▸ **TASK OBJECTIVE**: Take the entries below and print, exactly, the stretch from the line containing "A slot's certificate" through the line containing "(e : KeyError)", both included.

[Records from a data collection]
(* ===== verification/Classify.v ===== *)
(** * Classify: what a card's slots are listed as, [piggy-ids/src/classify.rs]

    A slot's certificate becomes an identifier: a recipient's, or an SSH key's.
    OpenSSL's X.509 is a parameter, as are its points ([Crypto]) and base64. *)

From Stdlib Require Import ZArith Lia.
From stdpp Require Import base tactics list numbers strings.
From S2P Require Import Prelude Utf8 Text Guid Slot Wire Crypto PivBox Template AgentExt Blech32 Markl Recipients.

Local Open Scope Z_scope.

(** A certificate's public key as OpenSSL gives it; errors are its texts. *)
Record PKey := MkPKey {
  pk_is_ed25519 : bool;
  (** [raw_public_key] *)
  pk_raw : res (list Z) bytes;
  (** [ec_key()?.public_key().to_bytes(COMPRESSED)] *)
  pk_compressed : res (list Z) bytes;
}.

Record X509Lib := {
  (** [X509::from_der(..)?.public_key()?] *)
  x509_public_key : bytes -> res (list Z) PKey;
  (** the first subject common name, if it is text *)
  x509_subject_cn : bytes -> option (list Z);
  (** [openssl::base64::encode_block] *)
  encode_block : bytes -> list Z;
}.

Inductive KeyError : Type :=
| KeyLib (text : list Z)
| NotEd25519
| Ed25519Length (n : Z)
| PointLength (expected got : Z).

(** Why a slot has no identifier. *)
Inductive Reason : Type :=
| SlotAlgorithm (slot : list Z) (algo : PivAlgorithm)
| PubkeyDecode (e : KeyError)
| MarklBuild (e : ParseError)
| NotAnSshSlot (slot : list Z)
| NoSshFormat (slot : list Z) (algo : PivAlgorithm).

Record ClassifyInput := MkInput {
  in_slot_id : Z;
  in_guid : Guid;
  in_reader : list Z;
  in_serial : option Z;
  in_serial_diag : option (list Z);
  in_algo : PivAlgorithm;
  in_cert_der : bytes;
  in_pin_policy : option PinPolicy.t;
  in_touch_policy : option TouchPolicy.t;
}.

Inductive Classification : Type :=
| Supported (id : Id) (guid : Guid) (reader : list Z) (serial : option Z) (serial_diag : option (list Z)) (slot_id : Z)
    (cn : option (list Z)) (pin_policy : option PinPolicy.t) (touch_policy : option TouchPolicy.t)
| Unsupported (guid : Guid) (reader : list Z) (serial : option Z) (serial_diag : option (list Z)) (slot_id : Z)
    (cn : option (list Z)) (pin_policy : option PinPolicy.t) (touch_policy : option TouchPolicy.t) (reason : Reason)
| Uninitialized (guid : Guid) (reader : list Z) (serial : option Z) (serial_diag : option (list Z)).

(** [impl Classification] *)
Definition cl_guid (c : Classification) : Guid :=
  match c with Supported _ g _ _ _ _ _ _ _ | Unsupported g _ _ _ _ _ _ _ _ | Uninitialized g _ _ _ => g end.
Definition cl_reader (c : Classification) : list Z :=
  match c with Supported _ _ r _ _ _ _ _ _ | Unsupported _ r _ _ _ _ _ _ _ | Uninitialized _ r _ _ => r end.
Definition cl_serial (c : Classification) : option Z :=
  match c with Supported _ _ _ s _ _ _ _ _ | Unsupported _ _ s _ _ _ _ _ _ | Uninitialized _ _ s _ => s end.
Definition cl_serial_diag (c : Classification) : option (list Z) :=
  match c with Supported _ _ _ _ d _ _ _ _ | Unsupported _ _ _ d _ _ _ _ _ | Uninitialized _ _ _ d => d end.
Definition cl_slot_id (c : Classification) : Z :=
  match c with Supported _ _ _ _ _ s _ _ _ | Unsupported _ _ _ _ s _ _ _ _ => s | Uninitialized _ _ _ _ => 0x00 end.
Definition cl_cn (c : Classification) : option (list Z) :=
  match c with Supported _ _ _ _ _ _ n _ _ | Unsupported _ _ _ _ _ n _ _ _ => n | Uninitialized _ _ _ _ => None end.
Definition cl_pin_policy (c : Classification) : option PinPolicy.t :=
  match c with Supported _ _ _ _ _ _ _ p _ | Unsupported _ _ _ _ _ _ p _ _ => p | Uninitialized _ _ _ _ => None end.
Definition cl_touch_policy (c : Classification) : option TouchPolicy.t :=
  match c with Supported _ _ _ _ _ _ _ _ t | Unsupported _ _ _ _ _ _ _ t _ => t | Uninitialized _ _ _ _ => None end.

Definition supported (i : ClassifyInput) (id : Id) (cn : option (list Z)) : Classification :=
  Supported id (in_guid i) (in_reader i) (in_serial i) (in_serial_diag i) (in_slot_id i) cn (in_pin_policy i) (in_touch_policy i).
Definition unsupported (i : ClassifyInput) (cn : option (list Z)) (reason : Reason) : Classification :=
  Unsupported (in_guid i) (in_reader i) (in_serial i) (in_serial_diag i) (in_slot_id i) cn (in_pin_policy i) (in_touch_policy i) reason.

(** [{:02X}] *)
Definition upper_hex (d : Z) : Z := if d <? 10 then 48 + d else 55 + d.
Definition format_slot_id (slot_id : Z) : list Z := [upper_hex (slot_id / 16); upper_hex (slot_id mod 16)].

Section Classify.
Context (X : X509Lib).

▸ **SOLUTION FOR THIS PROBLEM**:
    A slot's certificate becomes an identifier: a recipient's, or an SSH key's.
    OpenSSL's X.509 is a parameter, as are its points ([Crypto]) and base64. *)

From Stdlib Require Import ZArith Lia.
From stdpp Require Import base tactics list numbers strings.
From S2P Require Import Prelude Utf8 Text Guid Slot Wire Crypto PivBox Template AgentExt Blech32 Markl Recipients.

Local Open Scope Z_scope.

(** A certificate's public key as OpenSSL gives it; errors are its texts. *)
Record PKey := MkPKey {
  pk_is_ed25519 : bool;
  (** [raw_public_key] *)
  pk_raw : res (list Z) bytes;
  (** [ec_key()?.public_key().to_bytes(COMPRESSED)] *)
  pk_compressed : res (list Z) bytes;
}.

Record X509Lib := {
  (** [X509::from_der(..)?.public_key()?] *)
  x509_public_key : bytes -> res (list Z) PKey;
  (** the first subject common name, if it is text *)
  x509_subject_cn : bytes -> option (list Z);
  (** [openssl::base64::encode_block] *)
  encode_block : bytes -> list Z;
}.

Inductive KeyError : Type :=
| KeyLib (text : list Z)
| NotEd25519
| Ed25519Length (n : Z)
| PointLength (expected got : Z).

(** Why a slot has no identifier. *)
Inductive Reason : Type :=
| SlotAlgorithm (slot : list Z) (algo : PivAlgorithm)
| PubkeyDecode (e : KeyError)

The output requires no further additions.